*Requirement*
Where a line of the records holds the string "CloseClient", copy that line.

*Records to use*
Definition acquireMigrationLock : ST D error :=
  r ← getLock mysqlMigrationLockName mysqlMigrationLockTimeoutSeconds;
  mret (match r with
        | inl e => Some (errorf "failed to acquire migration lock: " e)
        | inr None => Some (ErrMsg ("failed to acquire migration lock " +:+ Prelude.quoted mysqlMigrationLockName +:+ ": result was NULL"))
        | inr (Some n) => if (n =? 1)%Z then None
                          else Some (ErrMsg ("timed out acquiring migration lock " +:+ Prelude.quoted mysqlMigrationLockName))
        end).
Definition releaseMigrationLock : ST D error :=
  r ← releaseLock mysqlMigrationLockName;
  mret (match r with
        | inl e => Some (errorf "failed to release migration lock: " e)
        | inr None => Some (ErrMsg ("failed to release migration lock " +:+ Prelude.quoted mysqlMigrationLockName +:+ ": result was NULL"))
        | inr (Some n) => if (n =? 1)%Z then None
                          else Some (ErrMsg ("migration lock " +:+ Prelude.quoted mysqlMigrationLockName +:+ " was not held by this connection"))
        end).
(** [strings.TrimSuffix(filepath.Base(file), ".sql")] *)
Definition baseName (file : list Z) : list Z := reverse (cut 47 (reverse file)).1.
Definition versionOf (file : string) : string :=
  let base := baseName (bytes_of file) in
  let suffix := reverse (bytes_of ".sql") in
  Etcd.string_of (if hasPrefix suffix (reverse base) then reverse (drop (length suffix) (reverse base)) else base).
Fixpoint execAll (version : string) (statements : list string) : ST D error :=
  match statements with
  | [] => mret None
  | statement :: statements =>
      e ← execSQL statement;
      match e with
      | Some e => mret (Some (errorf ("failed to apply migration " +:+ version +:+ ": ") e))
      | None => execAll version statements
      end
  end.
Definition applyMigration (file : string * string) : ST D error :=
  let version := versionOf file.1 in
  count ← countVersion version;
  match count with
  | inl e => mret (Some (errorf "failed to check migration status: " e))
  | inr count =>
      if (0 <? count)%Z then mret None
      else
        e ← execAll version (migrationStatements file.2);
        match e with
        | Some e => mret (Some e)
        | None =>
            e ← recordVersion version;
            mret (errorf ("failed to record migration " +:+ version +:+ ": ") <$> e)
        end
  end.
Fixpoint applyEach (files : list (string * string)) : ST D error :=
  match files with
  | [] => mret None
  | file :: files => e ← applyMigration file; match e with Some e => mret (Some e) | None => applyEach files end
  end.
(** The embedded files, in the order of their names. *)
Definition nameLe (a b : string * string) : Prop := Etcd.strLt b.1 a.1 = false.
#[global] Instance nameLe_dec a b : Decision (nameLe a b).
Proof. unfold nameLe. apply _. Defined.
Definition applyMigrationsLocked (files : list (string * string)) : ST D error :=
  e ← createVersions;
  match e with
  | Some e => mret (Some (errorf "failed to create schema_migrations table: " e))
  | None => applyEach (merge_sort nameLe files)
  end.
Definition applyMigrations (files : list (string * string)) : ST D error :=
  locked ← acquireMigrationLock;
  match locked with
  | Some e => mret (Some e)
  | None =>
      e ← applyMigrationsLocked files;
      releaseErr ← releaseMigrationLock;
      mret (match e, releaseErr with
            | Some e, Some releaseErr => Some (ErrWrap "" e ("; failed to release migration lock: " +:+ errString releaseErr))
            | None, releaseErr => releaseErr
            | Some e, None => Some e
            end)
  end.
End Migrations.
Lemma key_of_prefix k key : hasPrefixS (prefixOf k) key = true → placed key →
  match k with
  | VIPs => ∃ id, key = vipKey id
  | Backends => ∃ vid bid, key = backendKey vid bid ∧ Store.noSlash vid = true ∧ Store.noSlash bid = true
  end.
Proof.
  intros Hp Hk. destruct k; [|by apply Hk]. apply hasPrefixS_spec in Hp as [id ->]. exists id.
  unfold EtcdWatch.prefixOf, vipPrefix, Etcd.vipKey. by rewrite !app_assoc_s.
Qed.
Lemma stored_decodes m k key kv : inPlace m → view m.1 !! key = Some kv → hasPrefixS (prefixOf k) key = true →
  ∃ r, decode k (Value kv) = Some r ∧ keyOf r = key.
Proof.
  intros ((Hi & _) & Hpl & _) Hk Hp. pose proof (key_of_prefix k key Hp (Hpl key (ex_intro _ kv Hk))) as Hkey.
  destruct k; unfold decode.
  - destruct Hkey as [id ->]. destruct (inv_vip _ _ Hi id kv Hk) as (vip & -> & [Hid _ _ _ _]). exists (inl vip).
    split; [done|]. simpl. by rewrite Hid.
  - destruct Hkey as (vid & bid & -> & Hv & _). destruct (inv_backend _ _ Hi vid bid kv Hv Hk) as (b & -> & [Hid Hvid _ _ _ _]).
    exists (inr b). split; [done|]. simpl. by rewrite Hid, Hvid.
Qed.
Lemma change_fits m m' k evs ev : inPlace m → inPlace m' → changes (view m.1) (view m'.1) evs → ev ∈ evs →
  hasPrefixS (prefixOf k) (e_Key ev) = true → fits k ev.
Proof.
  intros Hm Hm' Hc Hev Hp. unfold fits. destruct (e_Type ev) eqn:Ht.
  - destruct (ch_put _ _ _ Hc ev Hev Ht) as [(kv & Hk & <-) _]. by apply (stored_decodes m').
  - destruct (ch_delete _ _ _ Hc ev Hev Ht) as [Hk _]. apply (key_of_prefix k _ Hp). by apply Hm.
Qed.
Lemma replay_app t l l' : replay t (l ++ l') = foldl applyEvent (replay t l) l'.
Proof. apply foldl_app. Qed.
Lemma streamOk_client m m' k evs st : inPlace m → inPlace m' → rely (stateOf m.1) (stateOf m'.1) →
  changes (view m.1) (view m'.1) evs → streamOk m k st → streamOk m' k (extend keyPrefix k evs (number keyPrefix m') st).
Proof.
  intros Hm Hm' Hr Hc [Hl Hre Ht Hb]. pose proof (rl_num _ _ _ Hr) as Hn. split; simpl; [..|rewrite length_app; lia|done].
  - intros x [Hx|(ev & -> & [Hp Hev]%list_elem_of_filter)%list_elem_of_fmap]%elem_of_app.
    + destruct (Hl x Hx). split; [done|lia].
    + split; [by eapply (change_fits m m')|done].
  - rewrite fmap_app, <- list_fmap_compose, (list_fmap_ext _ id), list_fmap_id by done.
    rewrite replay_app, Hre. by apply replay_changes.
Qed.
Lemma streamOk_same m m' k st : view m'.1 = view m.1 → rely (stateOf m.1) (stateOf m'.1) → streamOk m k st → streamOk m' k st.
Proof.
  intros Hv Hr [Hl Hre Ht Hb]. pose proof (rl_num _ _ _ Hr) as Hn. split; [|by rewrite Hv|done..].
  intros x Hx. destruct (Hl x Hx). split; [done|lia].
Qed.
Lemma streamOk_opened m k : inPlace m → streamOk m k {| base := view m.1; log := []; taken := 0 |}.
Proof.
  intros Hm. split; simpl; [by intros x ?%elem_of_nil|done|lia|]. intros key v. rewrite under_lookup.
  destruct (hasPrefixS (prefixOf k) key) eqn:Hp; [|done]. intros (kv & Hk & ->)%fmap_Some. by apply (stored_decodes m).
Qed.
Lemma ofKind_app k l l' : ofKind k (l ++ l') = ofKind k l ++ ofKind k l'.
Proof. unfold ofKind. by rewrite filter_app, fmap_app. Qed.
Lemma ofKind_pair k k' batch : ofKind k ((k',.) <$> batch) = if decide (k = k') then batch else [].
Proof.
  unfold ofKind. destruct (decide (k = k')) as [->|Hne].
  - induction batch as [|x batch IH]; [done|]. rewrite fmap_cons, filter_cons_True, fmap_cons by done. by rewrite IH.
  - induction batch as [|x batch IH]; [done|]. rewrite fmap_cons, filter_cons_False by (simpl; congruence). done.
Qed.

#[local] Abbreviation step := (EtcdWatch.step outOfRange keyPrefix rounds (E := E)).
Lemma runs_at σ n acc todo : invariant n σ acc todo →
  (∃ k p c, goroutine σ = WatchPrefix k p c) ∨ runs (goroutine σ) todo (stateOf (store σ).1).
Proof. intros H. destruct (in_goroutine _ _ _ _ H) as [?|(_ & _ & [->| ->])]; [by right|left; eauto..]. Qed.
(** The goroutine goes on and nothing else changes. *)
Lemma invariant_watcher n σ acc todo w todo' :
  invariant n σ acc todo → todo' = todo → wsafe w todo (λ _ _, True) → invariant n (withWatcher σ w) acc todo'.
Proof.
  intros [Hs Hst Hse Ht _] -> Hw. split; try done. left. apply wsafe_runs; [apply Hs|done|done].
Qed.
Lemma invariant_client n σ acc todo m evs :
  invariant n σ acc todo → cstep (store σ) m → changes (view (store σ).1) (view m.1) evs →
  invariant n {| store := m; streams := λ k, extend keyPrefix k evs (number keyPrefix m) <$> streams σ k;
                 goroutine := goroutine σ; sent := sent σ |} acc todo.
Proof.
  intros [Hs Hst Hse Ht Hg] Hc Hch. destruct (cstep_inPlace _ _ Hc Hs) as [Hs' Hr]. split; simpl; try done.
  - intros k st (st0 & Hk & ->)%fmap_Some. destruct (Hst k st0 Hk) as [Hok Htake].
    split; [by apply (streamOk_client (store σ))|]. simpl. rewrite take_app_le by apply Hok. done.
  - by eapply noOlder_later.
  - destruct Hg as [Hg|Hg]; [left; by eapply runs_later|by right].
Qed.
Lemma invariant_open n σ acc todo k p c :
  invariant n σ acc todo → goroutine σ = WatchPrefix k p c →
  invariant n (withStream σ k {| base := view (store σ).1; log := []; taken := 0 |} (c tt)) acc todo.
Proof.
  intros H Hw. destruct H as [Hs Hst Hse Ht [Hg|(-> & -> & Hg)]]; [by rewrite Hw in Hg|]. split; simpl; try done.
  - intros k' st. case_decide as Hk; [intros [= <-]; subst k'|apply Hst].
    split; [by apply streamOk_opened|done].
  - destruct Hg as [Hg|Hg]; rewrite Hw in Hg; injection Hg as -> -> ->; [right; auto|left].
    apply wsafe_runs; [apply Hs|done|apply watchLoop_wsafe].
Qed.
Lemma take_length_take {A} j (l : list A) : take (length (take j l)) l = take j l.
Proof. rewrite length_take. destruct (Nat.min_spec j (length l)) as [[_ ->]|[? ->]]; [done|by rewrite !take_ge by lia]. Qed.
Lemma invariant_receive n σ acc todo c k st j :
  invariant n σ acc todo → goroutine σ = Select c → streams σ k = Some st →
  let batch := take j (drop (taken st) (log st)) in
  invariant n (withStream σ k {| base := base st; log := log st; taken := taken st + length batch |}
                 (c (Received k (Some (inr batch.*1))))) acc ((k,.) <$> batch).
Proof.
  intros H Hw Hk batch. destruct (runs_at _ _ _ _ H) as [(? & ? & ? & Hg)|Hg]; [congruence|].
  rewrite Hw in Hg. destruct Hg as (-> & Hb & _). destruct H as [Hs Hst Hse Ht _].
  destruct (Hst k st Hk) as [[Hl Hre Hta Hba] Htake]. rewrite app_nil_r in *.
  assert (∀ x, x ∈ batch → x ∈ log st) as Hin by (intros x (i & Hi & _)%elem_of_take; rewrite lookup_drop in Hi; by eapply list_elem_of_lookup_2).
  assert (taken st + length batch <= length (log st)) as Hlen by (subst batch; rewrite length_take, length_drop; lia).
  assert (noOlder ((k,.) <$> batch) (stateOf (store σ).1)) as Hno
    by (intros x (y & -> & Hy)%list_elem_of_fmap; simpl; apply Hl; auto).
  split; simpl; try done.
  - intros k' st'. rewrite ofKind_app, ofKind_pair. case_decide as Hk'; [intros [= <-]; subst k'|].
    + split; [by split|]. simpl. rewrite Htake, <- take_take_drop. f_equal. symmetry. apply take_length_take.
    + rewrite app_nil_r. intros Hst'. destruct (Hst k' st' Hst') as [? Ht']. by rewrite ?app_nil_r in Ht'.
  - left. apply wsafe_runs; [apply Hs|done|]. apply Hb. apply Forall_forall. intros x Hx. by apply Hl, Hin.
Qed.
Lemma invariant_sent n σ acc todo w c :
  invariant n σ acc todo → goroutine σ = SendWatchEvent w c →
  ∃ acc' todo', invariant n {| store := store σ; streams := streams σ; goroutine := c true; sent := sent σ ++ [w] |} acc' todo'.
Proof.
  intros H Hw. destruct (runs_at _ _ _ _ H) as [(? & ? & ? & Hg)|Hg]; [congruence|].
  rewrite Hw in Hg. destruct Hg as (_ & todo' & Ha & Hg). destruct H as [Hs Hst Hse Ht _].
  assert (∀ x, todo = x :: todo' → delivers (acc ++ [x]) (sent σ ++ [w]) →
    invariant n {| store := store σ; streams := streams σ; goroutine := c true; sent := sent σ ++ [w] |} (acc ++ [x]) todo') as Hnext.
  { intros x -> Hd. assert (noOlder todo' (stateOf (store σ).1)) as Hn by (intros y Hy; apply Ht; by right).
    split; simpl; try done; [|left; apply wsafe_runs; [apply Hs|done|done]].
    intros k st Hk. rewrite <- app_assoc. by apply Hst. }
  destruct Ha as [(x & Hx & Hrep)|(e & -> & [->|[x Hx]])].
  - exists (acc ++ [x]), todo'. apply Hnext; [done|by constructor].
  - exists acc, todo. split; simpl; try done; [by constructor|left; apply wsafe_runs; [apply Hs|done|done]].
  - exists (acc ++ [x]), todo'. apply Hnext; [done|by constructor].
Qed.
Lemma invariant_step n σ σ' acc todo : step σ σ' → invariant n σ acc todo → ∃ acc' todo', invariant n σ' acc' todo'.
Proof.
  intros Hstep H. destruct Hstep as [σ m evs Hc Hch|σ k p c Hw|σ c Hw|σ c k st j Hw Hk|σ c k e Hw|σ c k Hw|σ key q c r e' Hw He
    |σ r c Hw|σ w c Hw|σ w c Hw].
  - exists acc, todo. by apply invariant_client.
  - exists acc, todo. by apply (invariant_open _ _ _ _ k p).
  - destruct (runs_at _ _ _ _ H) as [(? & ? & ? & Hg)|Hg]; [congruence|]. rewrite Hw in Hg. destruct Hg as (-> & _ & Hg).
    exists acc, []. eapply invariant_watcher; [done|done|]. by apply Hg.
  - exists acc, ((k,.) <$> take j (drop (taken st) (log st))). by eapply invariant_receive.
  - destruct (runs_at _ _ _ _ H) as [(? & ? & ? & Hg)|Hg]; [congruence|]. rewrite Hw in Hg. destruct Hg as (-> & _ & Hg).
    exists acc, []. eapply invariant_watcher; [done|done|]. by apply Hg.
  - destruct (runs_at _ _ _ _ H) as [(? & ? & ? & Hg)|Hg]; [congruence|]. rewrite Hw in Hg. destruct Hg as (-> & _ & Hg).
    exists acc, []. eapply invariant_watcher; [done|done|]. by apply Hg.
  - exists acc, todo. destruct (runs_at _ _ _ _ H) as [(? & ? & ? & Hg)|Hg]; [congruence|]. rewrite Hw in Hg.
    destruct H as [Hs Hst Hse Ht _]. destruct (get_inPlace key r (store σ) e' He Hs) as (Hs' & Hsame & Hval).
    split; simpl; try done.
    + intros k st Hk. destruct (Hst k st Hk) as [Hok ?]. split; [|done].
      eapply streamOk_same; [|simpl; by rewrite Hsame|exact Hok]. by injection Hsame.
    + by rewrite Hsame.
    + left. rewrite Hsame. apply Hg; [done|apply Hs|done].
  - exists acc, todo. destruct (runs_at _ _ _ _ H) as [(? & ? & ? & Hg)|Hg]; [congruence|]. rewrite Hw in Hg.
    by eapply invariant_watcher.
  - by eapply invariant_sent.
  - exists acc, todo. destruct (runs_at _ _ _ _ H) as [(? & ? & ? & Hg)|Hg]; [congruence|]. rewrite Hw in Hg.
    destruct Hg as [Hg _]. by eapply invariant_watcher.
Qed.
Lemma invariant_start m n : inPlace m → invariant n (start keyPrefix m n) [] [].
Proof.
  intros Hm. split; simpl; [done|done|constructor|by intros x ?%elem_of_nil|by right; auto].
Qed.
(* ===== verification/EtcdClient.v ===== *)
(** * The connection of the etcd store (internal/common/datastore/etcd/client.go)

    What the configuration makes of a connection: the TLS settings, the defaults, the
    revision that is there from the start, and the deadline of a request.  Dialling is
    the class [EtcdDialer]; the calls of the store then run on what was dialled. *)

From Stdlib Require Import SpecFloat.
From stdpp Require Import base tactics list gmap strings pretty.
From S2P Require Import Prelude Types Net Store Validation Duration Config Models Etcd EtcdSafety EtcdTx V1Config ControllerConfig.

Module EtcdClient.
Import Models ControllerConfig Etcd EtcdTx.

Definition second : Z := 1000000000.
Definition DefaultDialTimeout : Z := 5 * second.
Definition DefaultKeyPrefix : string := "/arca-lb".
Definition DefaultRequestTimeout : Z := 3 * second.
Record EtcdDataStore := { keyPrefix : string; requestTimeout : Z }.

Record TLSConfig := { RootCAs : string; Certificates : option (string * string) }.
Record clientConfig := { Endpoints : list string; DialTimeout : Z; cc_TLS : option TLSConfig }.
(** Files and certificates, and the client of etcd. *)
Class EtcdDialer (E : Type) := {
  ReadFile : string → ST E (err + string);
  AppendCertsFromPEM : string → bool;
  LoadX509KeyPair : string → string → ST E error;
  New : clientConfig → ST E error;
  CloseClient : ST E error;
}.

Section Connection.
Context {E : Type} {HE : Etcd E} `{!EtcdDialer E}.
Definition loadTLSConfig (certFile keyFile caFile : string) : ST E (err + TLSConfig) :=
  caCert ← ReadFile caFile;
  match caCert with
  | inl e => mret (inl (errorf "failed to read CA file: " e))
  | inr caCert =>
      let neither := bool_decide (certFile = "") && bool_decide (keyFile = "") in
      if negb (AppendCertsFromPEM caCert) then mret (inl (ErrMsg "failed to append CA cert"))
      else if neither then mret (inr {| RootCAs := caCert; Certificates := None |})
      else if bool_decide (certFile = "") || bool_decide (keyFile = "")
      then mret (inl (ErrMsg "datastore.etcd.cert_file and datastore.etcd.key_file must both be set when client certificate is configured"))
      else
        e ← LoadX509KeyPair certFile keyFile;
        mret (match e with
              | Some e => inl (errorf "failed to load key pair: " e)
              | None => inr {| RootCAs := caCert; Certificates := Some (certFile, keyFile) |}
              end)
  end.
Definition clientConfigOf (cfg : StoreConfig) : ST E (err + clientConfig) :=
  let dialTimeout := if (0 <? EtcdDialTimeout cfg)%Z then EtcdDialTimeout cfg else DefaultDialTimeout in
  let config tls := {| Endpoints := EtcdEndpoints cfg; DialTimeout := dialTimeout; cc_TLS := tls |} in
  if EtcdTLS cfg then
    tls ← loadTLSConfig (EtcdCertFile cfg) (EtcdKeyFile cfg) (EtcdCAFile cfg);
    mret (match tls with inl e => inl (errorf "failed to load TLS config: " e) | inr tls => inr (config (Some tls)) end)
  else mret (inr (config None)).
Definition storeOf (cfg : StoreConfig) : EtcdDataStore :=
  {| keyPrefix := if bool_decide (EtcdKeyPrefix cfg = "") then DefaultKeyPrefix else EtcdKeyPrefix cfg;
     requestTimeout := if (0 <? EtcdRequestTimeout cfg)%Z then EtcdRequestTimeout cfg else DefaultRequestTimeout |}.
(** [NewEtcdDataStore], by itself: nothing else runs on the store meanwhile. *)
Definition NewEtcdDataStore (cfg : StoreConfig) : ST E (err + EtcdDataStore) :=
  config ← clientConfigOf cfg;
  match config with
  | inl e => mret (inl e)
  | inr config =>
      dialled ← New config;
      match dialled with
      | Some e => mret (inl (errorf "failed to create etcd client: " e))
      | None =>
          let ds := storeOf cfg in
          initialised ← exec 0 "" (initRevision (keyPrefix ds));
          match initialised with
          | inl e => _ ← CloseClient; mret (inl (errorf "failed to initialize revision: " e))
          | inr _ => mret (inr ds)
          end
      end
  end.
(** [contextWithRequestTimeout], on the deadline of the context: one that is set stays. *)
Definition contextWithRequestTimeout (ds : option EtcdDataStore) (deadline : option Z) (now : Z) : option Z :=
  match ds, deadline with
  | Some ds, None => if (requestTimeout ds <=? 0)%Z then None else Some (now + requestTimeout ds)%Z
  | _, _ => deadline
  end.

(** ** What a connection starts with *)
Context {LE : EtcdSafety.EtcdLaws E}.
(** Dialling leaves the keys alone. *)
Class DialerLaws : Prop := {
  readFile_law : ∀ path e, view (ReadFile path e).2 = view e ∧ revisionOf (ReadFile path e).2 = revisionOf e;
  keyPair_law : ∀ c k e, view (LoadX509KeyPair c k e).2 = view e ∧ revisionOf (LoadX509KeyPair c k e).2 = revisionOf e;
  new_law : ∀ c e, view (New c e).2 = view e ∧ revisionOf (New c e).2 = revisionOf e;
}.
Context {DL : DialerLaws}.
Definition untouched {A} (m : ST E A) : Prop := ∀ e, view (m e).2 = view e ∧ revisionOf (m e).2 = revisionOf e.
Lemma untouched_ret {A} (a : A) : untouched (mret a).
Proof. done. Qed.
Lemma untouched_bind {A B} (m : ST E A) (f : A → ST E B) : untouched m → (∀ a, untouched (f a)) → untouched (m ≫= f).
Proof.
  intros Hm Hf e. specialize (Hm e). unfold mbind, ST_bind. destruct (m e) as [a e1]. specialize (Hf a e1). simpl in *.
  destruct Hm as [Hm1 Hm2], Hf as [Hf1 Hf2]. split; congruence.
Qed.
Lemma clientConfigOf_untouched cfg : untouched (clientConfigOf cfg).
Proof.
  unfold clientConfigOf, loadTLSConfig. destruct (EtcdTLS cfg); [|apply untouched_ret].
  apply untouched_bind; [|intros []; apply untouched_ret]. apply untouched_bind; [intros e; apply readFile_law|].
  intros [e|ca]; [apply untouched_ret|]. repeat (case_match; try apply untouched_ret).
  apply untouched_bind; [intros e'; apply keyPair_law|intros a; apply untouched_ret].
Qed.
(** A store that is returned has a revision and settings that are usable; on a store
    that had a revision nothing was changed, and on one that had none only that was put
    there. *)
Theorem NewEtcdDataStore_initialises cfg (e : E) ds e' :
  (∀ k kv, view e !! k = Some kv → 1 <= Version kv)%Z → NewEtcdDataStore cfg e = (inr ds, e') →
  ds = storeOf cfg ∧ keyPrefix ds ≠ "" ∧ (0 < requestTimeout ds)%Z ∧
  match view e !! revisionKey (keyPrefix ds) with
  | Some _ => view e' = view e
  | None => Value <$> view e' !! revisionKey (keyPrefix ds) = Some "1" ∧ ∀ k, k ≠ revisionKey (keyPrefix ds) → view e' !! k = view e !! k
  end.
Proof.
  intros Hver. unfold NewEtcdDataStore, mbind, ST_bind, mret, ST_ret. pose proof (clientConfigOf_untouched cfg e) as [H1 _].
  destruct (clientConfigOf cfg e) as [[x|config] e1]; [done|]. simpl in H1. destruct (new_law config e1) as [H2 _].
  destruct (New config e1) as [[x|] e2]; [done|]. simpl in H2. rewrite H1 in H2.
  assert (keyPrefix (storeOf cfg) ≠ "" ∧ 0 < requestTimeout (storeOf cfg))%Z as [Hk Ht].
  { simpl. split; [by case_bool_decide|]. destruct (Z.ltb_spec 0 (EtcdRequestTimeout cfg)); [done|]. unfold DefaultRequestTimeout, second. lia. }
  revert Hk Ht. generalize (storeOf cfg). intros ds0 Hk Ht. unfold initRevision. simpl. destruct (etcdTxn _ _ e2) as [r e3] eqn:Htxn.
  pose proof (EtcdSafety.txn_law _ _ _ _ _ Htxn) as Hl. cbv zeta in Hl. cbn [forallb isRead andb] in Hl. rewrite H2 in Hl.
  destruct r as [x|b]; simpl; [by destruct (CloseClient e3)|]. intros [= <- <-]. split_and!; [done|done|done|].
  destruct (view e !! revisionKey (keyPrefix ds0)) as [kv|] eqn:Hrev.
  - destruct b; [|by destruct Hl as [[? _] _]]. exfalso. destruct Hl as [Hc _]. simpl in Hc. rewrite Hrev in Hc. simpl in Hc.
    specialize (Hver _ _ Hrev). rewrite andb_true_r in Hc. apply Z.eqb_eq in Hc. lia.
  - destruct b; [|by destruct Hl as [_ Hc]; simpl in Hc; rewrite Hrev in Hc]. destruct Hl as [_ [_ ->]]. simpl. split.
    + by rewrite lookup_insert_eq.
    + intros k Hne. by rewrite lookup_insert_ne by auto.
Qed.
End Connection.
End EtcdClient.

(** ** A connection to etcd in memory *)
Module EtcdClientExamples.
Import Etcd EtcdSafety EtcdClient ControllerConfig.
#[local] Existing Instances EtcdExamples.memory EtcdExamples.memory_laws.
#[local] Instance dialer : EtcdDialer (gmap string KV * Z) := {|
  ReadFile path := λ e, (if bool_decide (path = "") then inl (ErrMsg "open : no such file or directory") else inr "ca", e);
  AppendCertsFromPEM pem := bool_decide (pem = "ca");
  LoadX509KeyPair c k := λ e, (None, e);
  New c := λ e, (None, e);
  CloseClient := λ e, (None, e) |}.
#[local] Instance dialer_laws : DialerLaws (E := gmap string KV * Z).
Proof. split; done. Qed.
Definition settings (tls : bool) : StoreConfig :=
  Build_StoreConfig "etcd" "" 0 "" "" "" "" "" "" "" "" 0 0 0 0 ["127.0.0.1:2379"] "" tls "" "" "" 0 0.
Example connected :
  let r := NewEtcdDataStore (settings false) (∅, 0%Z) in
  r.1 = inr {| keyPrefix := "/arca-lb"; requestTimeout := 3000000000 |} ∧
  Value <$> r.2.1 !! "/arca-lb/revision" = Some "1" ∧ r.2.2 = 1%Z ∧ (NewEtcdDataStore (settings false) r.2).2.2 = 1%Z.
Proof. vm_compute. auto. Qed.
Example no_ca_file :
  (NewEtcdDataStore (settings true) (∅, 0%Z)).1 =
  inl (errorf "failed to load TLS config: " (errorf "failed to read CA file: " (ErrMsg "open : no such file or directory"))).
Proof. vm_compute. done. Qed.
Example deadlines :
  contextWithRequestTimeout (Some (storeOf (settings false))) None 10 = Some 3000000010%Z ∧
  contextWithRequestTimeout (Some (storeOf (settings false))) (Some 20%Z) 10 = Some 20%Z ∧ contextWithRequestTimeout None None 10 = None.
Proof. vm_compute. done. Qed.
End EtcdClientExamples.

*Answer section*
  CloseClient : ST E error;
          | inl e => _ ← CloseClient; mret (inl (errorf "failed to initialize revision: " e))
  destruct r as [x|b]; simpl; [by destruct (CloseClient e3)|]. intros [= <- <-]. split_and!; [done|done|done|].
  CloseClient := λ e, (None, e) |}.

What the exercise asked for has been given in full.